Dès les années 1980, Damien Hirst mène de front un travail de sculpteur et de commissaire d'exposition à la naissance du courant des "Young British Artists". Depuis 1988, ses installations traitent du rapport entre art, vie et mort. (Pendant ses études, il travaille dans une morgue). Pour que l'art soit plus réel que ne l'est une peinture, il se fait remarquer par une série de cadavres d'animaux (cochon, vache, mouton, tigre, requin etc.), parfois coupés en deux, afin qu'apparaissent intérieur et extérieur, immergés dans des aquariums remplis de formol. Ces sculptures sont appelées à disparaître car la putréfaction n’est que ralentie (6).  
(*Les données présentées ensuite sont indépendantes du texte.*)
Lemma postForecast_fallback (h : Host) (isAvailable : bool) (ai : AiOutcome)
  (other : M Forecast) (body : value) (w w1 w2 : World) (e : exn)
  (m : Routes.RouteForecast) :
  Routes.forecastBlock h isAvailable ai other body w = (Throw e, w1) ->
  Routes.fallbackForecast h body w1 = (Ok m, w2) ->
  Routes.postForecast h isAvailable ai other body w
  = (Ok (Routes.FallbackData m "Using fallback data due to service error"
           (Routes.message e)), w2).
Proof.
  intros E1 E2. unfold Routes.postForecast.
  rewrite (tryCatch_throw _ _ w w1 e E1).
  apply tryCatch_ok. rewrite (bind_ok _ _ _ _ _ E2). reflexivity.
Qed.

(** The three fields that the handler requires. *)
Lemma supplied_or_not (body : value) :
  (supplied body "crop" /\ supplied body "district"
   /\ supplied body "season")
  \/ (negb (truthy (propertyOf "crop" body))
      || negb (truthy (propertyOf "district" body))
      || negb (truthy (propertyOf "season" body)) = true
      /\ ~ (supplied body "crop" /\ supplied body "district"
            /\ supplied body "season")).
Proof.
  unfold supplied.
  destruct (truthy (propertyOf "crop" body));
    [| right; split; [reflexivity | intros (H & _); discriminate H]].
  destruct (truthy (propertyOf "district" body));
    [| right; split; [reflexivity | intros (_ & H & _); discriminate H]].
  destruct (truthy (propertyOf "season" body));
    [| right; split; [reflexivity | intros (_ & _ & H); discriminate H]].
  left. auto.
Qed.

(** The four ways in which the handler answers. *)
Lemma postForecast_cases (h : Host) (isAvailable : bool) (ai : AiOutcome)
  (other : M Forecast) (body : value) (w : World) :
  let crop := propertyOf "crop" body in
  let district := propertyOf "district" body in
  let season := propertyOf "season" body in
  let quantity :=
    Routes.withDefault (propertyOf "quantity" body) (VNum (lit 100)) in
  let all := supplied body "crop" /\ supplied body "district"
             /\ supplied body "season" in
  exists resp w',
    Routes.postForecast h isAvailable ai other body w = (Ok resp, w')
    /\ ((nullish body = false /\ ~ all
         /\ resp = Routes.BadRequest ["crop"; "district"; "season"]%string)
        \/ (exists msg fe,
               resp = Routes.ForecastFailed msg fe
               /\ (nullish body = true
                   \/ (all
                       /\ exists k,
                            In k ["crop"; "district"; "season"; "quantity"]%string
                            /\ unconvertible h (propertyOf k body))))
        \/ (nullish body = false /\ all
            /\ exists cropText districtText seasonText f,
                 ToString h crop = Ok cropText
                 /\ ToString h district = Ok districtText
                 /\ ToString h season = Ok seasonText
                 /\ Routes.callGenerateForecast h isAvailable ai other
                      crop district season quantity w = (Ok f, w')
                 /\ resp = Routes.ForecastData f
                             (Routes.sampleMarketsOf districtText))
        \/ (nullish body = false /\ all
            /\ exists cropText districtText seasonText e w1 m,
                 ToString h crop = Ok cropText
                 /\ ToString h district = Ok districtText
                 /\ ToString h season = Ok seasonText
                 /\ Routes.callGenerateForecast h isAvailable ai other
                      crop district season quantity w = (Throw e, w1)
                 /\ Routes.generateMockForecast h crop district season
                      (Routes.orElse (propertyOf "quantity" body)
                         (VNum (lit 100))) w1 = (Ok m, w')
                 /\ resp = Routes.FallbackData m
                             "Using fallback data due to service error"
                             (Routes.message e))).
Proof.
  cbv zeta.
  destruct (nullish body) eqn:Hb.
  { destruct (forecastBlock_nullish h isAvailable ai other body Hb)
      as (e & He).
    destruct (fallbackForecast_nullish h body Hb) as (fe & Hfe).
    eexists. eexists.
    split; [exact (postForecast_failed h isAvailable ai other body
                     w w w e fe (He w) (Hfe w)) |].
    right. left. eexists. eexists. split; [reflexivity |]. left. reflexivity. }
  pose proof (forecastBlock_fields h isAvailable ai other body w Hb) as Eblock.
  cbv zeta in Eblock.
  destruct (supplied_or_not body) as [Hall | [Hnot Hno]].
  2: { rewrite Hnot in Eblock.
       eexists. eexists.
       split; [unfold Routes.postForecast; apply tryCatch_ok; exact Eblock |].
       left. split; [reflexivity |]. split; [exact Hno | reflexivity]. }
  destruct Hall as (Hc & Hd & Hs).
  assert (Hall : supplied body "crop" /\ supplied body "district"
                 /\ supplied body "season") by auto.
  unfold supplied in Hc, Hd, Hs.
  rewrite Hc, Hd, Hs in Eblock. cbn [negb orb] in Eblock.
  pose proof (fallbackForecast_fields h body) as Efall.
  rewrite (orElse_supplied _ _ Hc), (orElse_supplied _ _ Hd),
    (orElse_supplied _ _ Hs) in Efall.
  (* a field that the first template literal cannot convert *)
  assert (Hfail : forall k,
             In k ["crop"; "district"; "season"]%string ->
             unconvertible h (propertyOf k body) ->
             forall e,
               Routes.forecastBlock h isAvailable ai other body w
               = (Throw e, w) ->
               exists resp w',
                 Routes.postForecast h isAvailable ai other body w
                 = (Ok resp, w')
                 /\ exists msg fe,
                      resp = Routes.ForecastFailed msg fe
                      /\ (false = true
                          \/ ((supplied body "crop"
                               /\ supplied body "district"
                               /\ supplied body "season")
                              /\ exists k0,
                                   In k0 ["crop"; "district"; "season";
                                          "quantity"]%string
                                   /\ unconvertible h (propertyOf k0 body)))).
  { intros k Hk Hun e E1.
    destruct (generateMockForecast_fails h
                (propertyOf "crop" body) (propertyOf "district" body)
                (propertyOf "season" body)
                (Routes.orElse (propertyOf "quantity" body) (VNum (lit 100)))
                w) as (fe & w2 & E2).
    { destruct Hk as [<- | [<- | [<- | []]]]; auto. }
    rewrite <- (Efall w Hb) in E2.
    eexists. eexists.
    split; [exact (postForecast_failed h isAvailable ai other body
                     w w w2 e fe E1 E2) |].
    eexists. eexists. split; [reflexivity |]. right.
    split; [exact Hall |]. exists k. split; [| exact Hun].
    destruct Hk as [<- | [<- | [<- | []]]]; cbn; auto. }
  destruct (ToString h (propertyOf "crop" body)) as [cropText|e1] eqn:Tc.
  2: { rewrite (lifted_throw _ _ _ _ eq_refl) in Eblock.
       destruct (Hfail "crop"%string) with (e := e1)
         as (resp & w' & E & Hresp);
         [cbn; auto | eexists; exact Tc | exact Eblock |].
       exists resp, w'. split; [exact E |]. right. left. exact Hresp. }
  rewrite (lifted_ok _ _ _ _ eq_refl) in Eblock. cbv beta in Eblock.
  destruct (ToString h (propertyOf "district" body))
    as [districtText|e2] eqn:Td.
  2: { rewrite (lifted_throw _ _ _ _ eq_refl) in Eblock.
       destruct (Hfail "district"%string) with (e := e2)
         as (resp & w' & E & Hresp);
         [cbn; auto | eexists; exact Td | exact Eblock |].
       exists resp, w'. split; [exact E |]. right. left. exact Hresp. }
  rewrite (lifted_ok _ _ _ _ eq_refl) in Eblock. cbv beta in Eblock.
  destruct (ToString h (propertyOf "season" body)) as [seasonText|e3] eqn:Ts.
  2: { rewrite (lifted_throw _ _ _ _ eq_refl) in Eblock.
       destruct (Hfail "season"%string) with (e := e3)
         as (resp & w' & E & Hresp);
         [cbn; auto | eexists; exact Ts | exact Eblock |].
       exists resp, w'. split; [exact E |]. right. left. exact Hresp. }
  rewrite (lifted_ok _ _ _ _ eq_refl) in Eblock. cbv beta in Eblock.
  clear Hfail.
  destruct (Routes.callGenerateForecast h isAvailable ai other
              (propertyOf "crop" body) (propertyOf "district" body)
              (propertyOf "season" body)
              (Routes.withDefault (propertyOf "quantity" body)
                 (VNum (lit 100))) w) as [[f|e] w1] eqn:Ecall.
  - rewrite (bind_ok _ _ _ _ _ Ecall) in Eblock.
    eexists. exists w1.
    split; [unfold Routes.postForecast; apply tryCatch_ok; exact Eblock |].
    right. right. left. split; [reflexivity |]. split; [exact Hall |].
    exists cropText, districtText, seasonText, f. auto.
  - rewrite (bind_throw _ _ _ _ _ Ecall) in Eblock.
    destruct (Routes.generateMockForecast h
                (propertyOf "crop" body) (propertyOf "district" body)
                (propertyOf "season" body)
                (Routes.orElse (propertyOf "quantity" body) (VNum (lit 100)))
                w1) as [[m|fe] w2] eqn:Emock.
    + eexists. exists w2.
      split.
      { apply (postForecast_fallback h isAvailable ai other body w w1 w2 e m
                 Eblock).
        rewrite (Efall w1 Hb). exact Emock. }
      right. right. right. split; [reflexivity |]. split; [exact Hall |].
      exists cropText, districtText, seasonText, e, w1, m.
      repeat split; auto.
    + eexists. exists w2.
      split.
      { apply (postForecast_failed h isAvailable ai other body w w1 w2 e fe
                 Eblock).
        rewrite (Efall w1 Hb). exact Emock. }
      right. left. eexists. eexists. split; [reflexivity |]. right.
      split; [exact Hall |].
      apply generateMockForecast_throw_inv in Emock.
      destruct Emock as [Hun | [Hun | [Hun | Hun]]].
      * exists "crop"%string. split; [cbn; auto | exact Hun].
      * exists "district"%string. split; [cbn; auto | exact Hun].
      * exists "season"%string. split; [cbn; auto | exact Hun].
      * exists "quantity"%string. split; [cbn; auto |].
        exact (orElse_unconvertible h (propertyOf "quantity" body)
                 (VNum (lit 100)) _ eq_refl Hun).
Qed.
(** * OptionPricing: binomial-tree and Black-Scholes pricers

    A shallow embedding of
      - [Binomial Tree/AmericanOption.py]  (module [BinomialTree]) and
      - [Black-Scholes/Black-Scholes.py]   (module [BlackScholes]),
    with the properties of the specification stated over it.

    Modelling conventions.
      - Python exceptions are values of [exn]; a computation that may raise
        has type [result A].  Text written by [print] is returned next to the
        value ([outcome]).
      - The binomial pricer works on Python floats with the [math] module,
        whose operations raise.  It is embedded over an abstract
        floating-point arithmetic ([Float.Arith]): the carrier, the IEEE
        operations and the tests that decide whether an operation raises are
        parameters, so that what is proved for every arithmetic holds of the
        machine's.  [RealFloat] is the arithmetic of exact real numbers with
        the range of a double: nothing is rounded, and [math.exp] and [**]
        raise OverflowError above the largest double.  Statements made "in
        real arithmetic" are statements about that instance.
      - A two-dimensional numpy array is the list of its rows; every index is
        bounds-checked as numpy does ([IndexError]).
      - [scipy.stats.norm.cdf] is the cumulative distribution function of the
        normal law, defined here through the Riemann integral of the Gaussian
        kernel.
      - The analytic pricers are embedded over the real numbers, on the
        domain of the contract parameters (S0, K, T, v, H > 0): their values
        are the exact ones, which the float code meets up to rounding.  Their
        arithmetic is numpy's, which does not raise, apart from the
        Python-float powers: the two powers of a barrier method raise
        OverflowError above the largest double, and a constructor is taken
        at parameters whose squares are in range. *)

From Stdlib Require Import String Reals Lra Lia List Bool Arith ZArith.
Import ListNotations.
Open Scope R_scope.
(** * GIF Duel: the vote-tallying reducer, the pairing helper and the pool cache

    A shallow embedding of [src/src/GifVote.tsx].

    Conventions of the embedding:
    - a JavaScript [number] holding a counter, a round, a length or a
      timestamp is an integer of [Z] (exact arithmetic; the counters of the
      program stay far below 2^53);
    - a JavaScript string is a [string]: a sequence of code units, here
      restricted to the range 0..255 (Latin-1), one [ascii] per unit;
    - [T | null] is [option T];
    - [Date.now()], [Math.random()], [crypto.randomUUID()] and the network
      are inputs: the clock is an argument of the reducer, the other three
      are streams and functions of an environment record;
    - the provider's functions are first given as run from start to end,
      an [await] being a step of the same computation; [ensurePool] and
      [loadNextPair] are then also given in their two steps, before and
      after the wait for the response, for the properties that depend on
      calls overlapping. *)

From Stdlib Require Import ZArith QArith Qround String Ascii List Lia DecimalString.
From stdpp Require Import gmap strings.
From Stdlib Require Import DecimalZ DecimalPos Sorted Permutation.
From stdpp Require Import sorting.
Import ListNotations.

Local Open Scope string_scope.
Local Open Scope Z_scope.

(** ** Types *)

Inductive VoteType := Like | Funny.
Inductive Side := Left | Right.

Definition VoteType_eqb (a b : VoteType) : bool :=
  match a, b with
  | Like, Like | Funny, Funny => true
  | _, _ => false
  end.

Definition Side_eqb (a b : Side) : bool :=
  match a, b with
  | Left, Left | Right, Right => true
  | _, _ => false
  end.

Record GifItem := mkGifItem {
  id : string;
  title : string;
  displayUrl : string
}.

Record VoteRecord := mkVoteRecord {
  vr_round : Z;
  vr_theme : string;
  voteType : VoteType;
  winnerSide : Side;
  leftId : string;
  rightId : string;
  ts : Z
}.

(** [{ left: number; right: number }] *)
Record Tally := mkTally { left : Z; right : Z }.

Record Score := mkScore { like : Tally; funny : Tally }.

Record GameState := mkGameState {
  theme : string;
  round : Z;
  leftGif : option GifItem;
  rightGif : option GifItem;
  poolCount : Z;
  score : Score;
  history : list VoteRecord;
  isLoading : bool;
  error : option string
}.

Inductive Action :=
| SET_THEME (theme : string)
| LOAD_PAIR_START
| LOAD_PAIR_SUCCESS (leftGif rightGif : GifItem) (poolCount : Z)
| LOAD_PAIR_ERROR (error : string)
| VOTE (voteType : VoteType) (winnerSide : Side)
| UNDO_LAST_VOTE
| RESET_RUN.

(** ** Initial state *)

Definition zeroScore : Score :=
  {| like := {| left := 0; right := 0 |};
     funny := {| left := 0; right := 0 |} |}.

Definition initialState : GameState :=
  {| theme := "cats";
     round := 1;
     leftGif := None;
     rightGif := None;
     poolCount := 0;
     score := zeroScore;
     history := [];
     isLoading := false;
     error := None |}.

(** ** Reducer *)

(** [t[side]] and [t[side] = v] on a copy of [t]. *)
Definition getSide (t : Tally) (sd : Side) : Z :=
  match sd with Left => left t | Right => right t end.

Definition setSide (t : Tally) (sd : Side) (v : Z) : Tally :=
  match sd with
  | Left => {| left := v; right := right t |}
  | Right => {| left := left t; right := v |}
  end.

(** [score[voteType][side]] *)
Definition cell (sc : Score) (vt : VoteType) (sd : Side) : Z :=
  match vt with
  | Like => getSide (like sc) sd
  | Funny => getSide (funny sc) sd
  end.

(** [now] is the value [Date.now()] returns during the call. *)
Definition gameReducer (now : Z) (state : GameState) (action : Action)
  : GameState :=
  match action with
  | SET_THEME th =>
      {| theme := th;
         round := 1;
         leftGif := None;
         rightGif := None;
         poolCount := 0;
         score := zeroScore;
         history := [];
         isLoading := isLoading state;
         error := None |}
  | LOAD_PAIR_START =>
      {| theme := theme state;
         round := round state;
         leftGif := leftGif state;
         rightGif := rightGif state;
         poolCount := poolCount state;
         score := score state;
         history := history state;
         isLoading := true;
         error := None |}
  | LOAD_PAIR_SUCCESS l r n =>
      {| theme := theme state;
         round := round state;
         leftGif := Some l;
         rightGif := Some r;
         poolCount := n;
         score := score state;
         history := history state;
         isLoading := false;
         error := None |}
  | LOAD_PAIR_ERROR e =>
      {| theme := theme state;
         round := round state;
         leftGif := leftGif state;
         rightGif := rightGif state;
         poolCount := poolCount state;
         score := score state;
         history := history state;
         isLoading := false;
         error := Some e |}
  | VOTE vt sd =>
      match leftGif state, rightGif state with
      | Some l, Some r =>
          let nextScore :=
            match vt with
            | Like =>
                {| like := setSide (like (score state)) sd
                             (getSide (like (score state)) sd + 1);
                   funny := funny (score state) |}
            | Funny =>
                {| like := like (score state);
                   funny := setSide (funny (score state)) sd
                              (getSide (funny (score state)) sd + 1) |}
            end in
          let record :=
            {| vr_round := round state;
               vr_theme := theme state;
               voteType := vt;
               winnerSide := sd;
               leftId := id l;
               rightId := id r;
               ts := now |} in
          {| theme := theme state;
             round := round state + 1;
             leftGif := leftGif state;
             rightGif := rightGif state;
             poolCount := poolCount state;
             score := nextScore;
             history := record :: history state;
             isLoading := isLoading state;
             error := error state |}
      | _, _ => state
      end
  | UNDO_LAST_VOTE =>
      match history state with
      | [] => state
      | last :: rest =>
          let nextScore :=
            match voteType last with
            | Like =>
                {| like := setSide (like (score state)) (winnerSide last)
                             (Z.max 0
                                (getSide (like (score state)) (winnerSide last) - 1));
                   funny := funny (score state) |}
            | Funny =>
                {| like := like (score state);
                   funny := setSide (funny (score state)) (winnerSide last)
                              (Z.max 0
                                 (getSide (funny (score state)) (winnerSide last) - 1)) |}
            end in
          {| theme := theme state;
             round := Z.max 1 (round state - 1);
             leftGif := leftGif state;
             rightGif := rightGif state;
             poolCount := poolCount state;
             score := nextScore;
             history := rest;
             isLoading := isLoading state;
             error := error state |}
      end
  | RESET_RUN =>
      {| theme := theme state;
         round := 1;
         leftGif := None;
         rightGif := None;
         poolCount := 0;
         score := zeroScore;
         history := [];
         isLoading := isLoading state;
         error := None |}
  end.

(** A run of the reducer: each dispatched action comes with the clock value
    read while it is reduced. *)
Definition run (s : GameState) (tr : list (Z * Action)) : GameState :=
  fold_left (fun st da => gameReducer (fst da) st (snd da)) tr s.

(** Number of records of [h] voted as [(vt, sd)]. *)
Definition matches (vt : VoteType) (sd : Side) (r : VoteRecord) : bool :=
  VoteType_eqb (voteType r) vt && Side_eqb (winnerSide r) sd.

Definition countVotes (h : list VoteRecord) (vt : VoteType) (sd : Side) : Z :=
  Z.of_nat (length (List.filter (matches vt sd) h)).

(** ** Strings *)

(** The code units below 256 that [String.prototype.trim] strips: TAB, LF,
    VT, FF, CR, SPACE and NO-BREAK SPACE. *)
Definition isWhiteSpace (c : ascii) : bool :=
  let n := N_of_ascii c in
  ((9 <=? n) && (n <=? 13) || (n =? 32) || (n =? 160))%N.

Fixpoint trimStart (s : string) : string :=
  match s with
  | EmptyString => EmptyString
  | String c s' => if isWhiteSpace c then trimStart s' else s
  end.

Fixpoint trimEnd (s : string) : string :=
  match s with
  | EmptyString => EmptyString
  | String c s' =>
      match trimEnd s' with
      | EmptyString => if isWhiteSpace c then EmptyString else String c EmptyString
      | t => String c t
      end
  end.

(** [s.trim()] *)
Definition trim (s : string) : string := trimEnd (trimStart s).

(** [s.toLowerCase()] on code units below 256: A-Z and the accented capitals
    192..222 (without the multiplication sign 215) move up by 32. *)
Definition lowerChar (c : ascii) : ascii :=
  let n := N_of_ascii c in
  if ((65 <=? n) && (n <=? 90)
      || (192 <=? n) && (n <=? 222) && negb (n =? 215))%N
  then ascii_of_N (n + 32) else c.

Fixpoint toLowerCase (s : string) : string :=
  match s with
  | EmptyString => EmptyString
  | String c s' => String (lowerChar c) (toLowerCase s')
  end.

Fixpoint allWhiteSpace (s : string) : bool :=
  match s with
  | EmptyString => true
  | String c s' => isWhiteSpace c && allWhiteSpace s'
  end.

Definition firstChar (s : string) : option ascii :=
  match s with EmptyString => None | String c _ => Some c end.

Fixpoint lastChar (s : string) : option ascii :=
  match s with
  | EmptyString => None
  | String c EmptyString => Some c
  | String _ s' => lastChar s'
  end.

(** Truthiness of a string: only the empty string is falsy. *)
Definition truthy (s : string) : bool :=
  match s with EmptyString => false | String _ _ => true end.

(** [a || b] on strings. *)
Definition strOr (a b : string) : string := if truthy a then a else b.

(** [String(n)] for an integer [n]. *)
Definition showNumber (n : Z) : string := NilZero.string_of_int (Z.to_int n).

(** ** The outside world *)

Inductive Rating := G | PG | PG13.

Definition ratingString (r : Rating) : string :=
  match r with G => "g" | PG => "pg" | PG13 => "pg-13" end.

(** One element of [json.data], read as [normalizeGif] reads it: a field is
    [None] when it (or an object on the way to it) is absent or null. *)
Record RawGif := mkRawGif {
  raw_id : option string;
  raw_title : option string;
  fixed_width_url : option string;
  downsized_url : option string;
  original_url : option string
}.

(** The query parameters of the search request. *)
Record Request := mkRequest {
  api_key : string;
  q : string;
  req_limit : string;
  req_rating : string;
  lang : string
}.

(** [res.json()] rejects, or resolves to a value whose [data] field is an
    array ([Some]) or anything else ([None]). *)
Inductive Body :=
| BodyRejected (message : option string)
| BodyJson (data : option (list RawGif)).

Record Response := mkResponse {
  ok : bool;
  status : Z;
  statusText : string;
  body : Body
}.

(** [fetch(url)] rejects (network failure) or resolves to a response. *)
Inductive FetchResult :=
| FetchRejected (message : option string)
| FetchResolved (res : Response).

(** What the provider is given: the configured key ([""] when neither
    variable is set), the selected rating, the answer of the network to the
    [n]-th request, and the streams behind [Math.random()] and
    [crypto.randomUUID()]. *)
Record Env := mkEnv {
  apiKey : string;
  rating : Rating;
  fetch : nat -> Request -> FetchResult;
  mathRandom : nat -> Q;
  randomUUID : nat -> string
}.

(** [Math.random()] lies in [0, 1). *)
Definition randomInUnit (env : Env) : Prop :=
  forall k, (0 <= mathRandom env k /\ mathRandom env k < 1)%Q.

(** [useState<number>(25)], never set again. *)
Definition limit : Z := 25.

(** The mutable state around the functions: the reducer state held by
    [useReducer], the [Map] behind [poolCacheRef], the requests sent so far
    (newest first), how many random numbers and identifiers were drawn, and
    the clock: what [Date.now()] answers during the call at hand. *)
Record World := mkWorld {
  game : GameState;
  poolCache : gmap string (list GifItem);
  requests : list Request;
  randomsDrawn : nat;
  uuidsDrawn : nat;
  clock : Z
}.

(** ** Computations: state, exceptions, and loops that may not end *)

(** [Threw m]: a value was thrown whose [message] is [m] ([None] when it has
    none). [Pending]: the loop bound was used up before the call settled. *)
Inductive Outcome (A : Type) :=
| Returned (a : A)
| Threw (message : option string)
| Pending.
Arguments Returned {A} a.
Arguments Threw {A} message.
Arguments Pending {A}.

Definition M (A : Type) : Type := World -> Outcome A * World.

Definition ret {A} (a : A) : M A := fun w => (Returned a, w).

Definition bind {A B} (m : M A) (k : A -> M B) : M B :=
  fun w =>
    match m w with
    | (Returned a, w') => k a w'
    | (Threw e, w') => (Threw e, w')
    | (Pending, w') => (Pending, w')
    end.

(** [throw new Error(msg)] *)
Definition throwError {A} (msg : string) : M A := fun w => (Threw (Some msg), w).

(** [try { m } catch (err) { handler(err?.message) }] *)
Definition tryCatch {A} (m : M A) (handler : option string -> M A) : M A :=
  fun w =>
    match m w with
    | (Threw e, w') => handler e w'
    | r => r
    end.

Declare Scope js_scope.
Delimit Scope js_scope with js.
Notation "x <- m ;; k" := (bind m (fun x => k))
  (at level 100, m at next level, right associativity) : js_scope.
Notation "m ;;; k" := (bind m (fun _ => k))
  (at level 100, right associativity) : js_scope.
Local Open Scope js_scope.
(** * vioscsi/virtio_pci.c: the transport callbacks of the virtio SCSI miniport

    A shallow embedding of the system-operations table [VioScsiSystemOps]
    and of the functions it binds: register access, the contiguous-page bump
    allocator, the PCI configuration snapshot readers, the BAR mapping cache
    and the MSI-X vector resolver.

    C integers are [Z] with the wrap-around of their width written out,
    pointers are addresses in [Z], the adapter extension is a record, and the
    code that mutates the adapter, writes memory or calls into StorPort runs
    in a small state-and-fault monad over a [machine].

    [mem_get_physical_address], [mem_alloc_nonpaged_block] and [vdev_sleep]
    only hand their arguments to a primitive outside this file and are not
    modelled. *)

From Stdlib Require Import ZArith Lia Bool.
From stdpp Require Import base option list list_numbers.

Local Open Scope Z_scope.

(** ** C integer types *)

(** The driver is built for two platforms (Win32 and x64); they differ in the
    width of [ULONG_PTR], [size_t] and pointers. *)
Inductive platform : Set := Win32 | x64.

Definition ptr_bits (p : platform) : Z :=
  match p with Win32 => 32 | x64 => 64 end.

(** Conversion to an unsigned type of [bits] bits. *)
Definition to_unsigned (bits x : Z) : Z := x mod 2 ^ bits.

(** Conversion to a signed two's complement type of [bits] bits. *)
Definition to_signed (bits x : Z) : Z :=
  (x + 2 ^ (bits - 1)) mod 2 ^ bits - 2 ^ (bits - 1).

Definition u8 (x : Z) : Z := to_unsigned 8 x.
Definition u16 (x : Z) : Z := to_unsigned 16 x.
Definition u32 (x : Z) : Z := to_unsigned 32 x.
Definition UCHAR : Z -> Z := u8.
Definition USHORT : Z -> Z := u16.
Definition ULONG : Z -> Z := u32.
Definition int (x : Z) : Z := to_signed 32 x.
Definition ULONG_PTR (p : platform) (x : Z) : Z := to_unsigned (ptr_bits p) x.
Definition size_t : platform -> Z -> Z := ULONG_PTR.

(** The range of values of each type. *)
Definition is_unsigned (bits x : Z) : Prop := 0 <= x < 2 ^ bits.
Definition is_int (x : Z) : Prop := - 2 ^ 31 <= x < 2 ^ 31.
Definition is_ULONG_PTR (p : platform) (x : Z) : Prop := is_unsigned (ptr_bits p) x.

(** C truth of an integer used as a condition. *)
Definition nonzero (x : Z) : bool := negb (x =? 0).

Definition NULL : Z := 0.

(** ** The adapter extension *)

(** Modelled from the spec: [VIRTIO_BAR], whose declaration (in a header
    of the driver) is not available.  One entry of the BAR table: physical
    base, length ([ULONG]), the lazily populated mapped base (a pointer,
    [NULL] while unmapped) and the port-space flag. *)
Record VIRTIO_BAR : Type := {
  BasePA : Z;
  uLength : Z;
  pBase : Z;
  bPortSpace : bool
}.
(** * photo_mapper: EXIF GPS extraction and KML generation

    A shallow embedding of [photo_mapper.py].  Python values are an
    inductive type, Python floats are binary64 primitive floats,
    exceptions are an explicit error monad, and the calls into Pillow,
    pillow-heif, piexif and the file system are fields of a [Runtime]
    class, so that every function of the script is an executable Rocq
    function of the values those libraries hand back. *)

From Stdlib Require Import ZArith List String Ascii Bool Lia Floats DecimalString.
Import ListNotations.
Local Open Scope string_scope.
Local Open Scope Z_scope.
Set Warnings "-register-all,-inexact-float".

(** ** Exceptions *)

Inductive exn_kind :=
| TypeError | ValueError | KeyError | IndexError | AttributeError
| ZeroDivisionError | OverflowError | OSError.

(** An instance of a subclass of [Exception] with its [str()]. *)
Record exn := Exn { exn_kind_of : exn_kind; exn_msg : string }.

Inductive exc (A : Type) :=
| Ok (a : A)
| Raise (e : exn).
Arguments Ok {A} a.
Arguments Raise {A} e.

Definition exc_bind {A B} (m : exc A) (k : A -> exc B) : exc B :=
  match m with
  | Ok a => k a
  | Raise e => Raise e
  end.

Declare Scope exc_scope.
Delimit Scope exc_scope with exc.
Notation "x <- m ;; k" := (exc_bind m (fun x => k))
  (at level 61, m at next level, right associativity) : exc_scope.

(** [try: body / except Exception: return None] around a body that
    returns an optional value. *)
Definition except_None {A} (body : exc (option A)) : option A :=
  match body with
  | Ok r => r
  | Raise _ => None
  end.

(** [try: return body / except Exception: return None]. *)
Definition ok_or_None {A} (body : exc A) : option A :=
  match body with
  | Ok a => Some a
  | Raise _ => None
  end.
En 2003, il intensifie son propos en montrant des monochromes noirs habités de mouches mortes, des reliquaires de martyrs, des vitrines où des têtes de vaches représentent le Christ et les apôtres. Ses installations sont éclaboussées de sang d'animal. Mais s'il reste provoquant au plan esthétique quant à ce réalisme cru et direct, Damien Hirst est en passe de rester dans l’histoire du capitalisme au même titre qu’un trader, après la vente record chez Sotheby’s de sa pièce For the love of God, une réplique en platine du crâne d'un homme décédé au XVIIème siècle, qui atteint la somme de cent millions de dollars. Le journaliste et critique d'art Ben Lewis révèle dans son documentaire L'art s'explose, que l'œuvre, ne trouvant pas acquéreur, est achetée par un groupe d'investisseurs dont Hirst fait lui même partie dans le but de préserver sa côte sur le marché de l'art (7).

Notes
1. Le terme de vanité provient de l'Ecclésiaste, fils de David, roi de Jérusalem, qui proclame vers 250 dans l’Ancien Testament Vanité des vanités, tout est vanité, parole de retour à une sagesse de l’humilité. Mais la citation proprement dite apparaîtra beaucoup plus tard, dans les retables des XVIème et début du XVIIème siècle, alors lisible en latin sur des phylactères à côté d'un crâne au pied de la Croix. 
2. Masaccio, 1401-1428 est considéré comme le premier peintre ayant introduit dans l'art occidental la vérité optique de la perspective. 
3. Ancienne abbaye cistercienne devenue le haut lieu de la réforme catholique. 
4. Loïc Malle, catalogue qui accompagne l’exposition en 2010 au Musée Maillol. 
5. Dans une lettre adressée à Alfred Stieglitz, 1864-1946, photographe, marchand d’art américain et compagnon de l'artiste Georgia O'Keeffe. 
6. Zoo, A zed and two noughts, film majeur du réalisateur anglais Peter Greenaway, réalisé en 1985, traite de ce thème de la décomposition. 
7. En 2008, Hirst organise une vente aux enchères de ses œuvres les plus récentes chez Sotheby's, sans passer par le circuit des galeries, intermédiaires naturels entre producteurs et consommateurs de l'art, violant ainsi une règle importante du marché. La vente a un grand succès au-delà de toutes les estimations. Des marchands d'arts traditionnels, notamment Larry Gagosian et la galerie White Cube présents à la vente auraient exagérément fait monter les enchères, dans le but de préserver la bulle spéculative autour de l'œuvre de Hirst dont ils possèdent des stocks importants.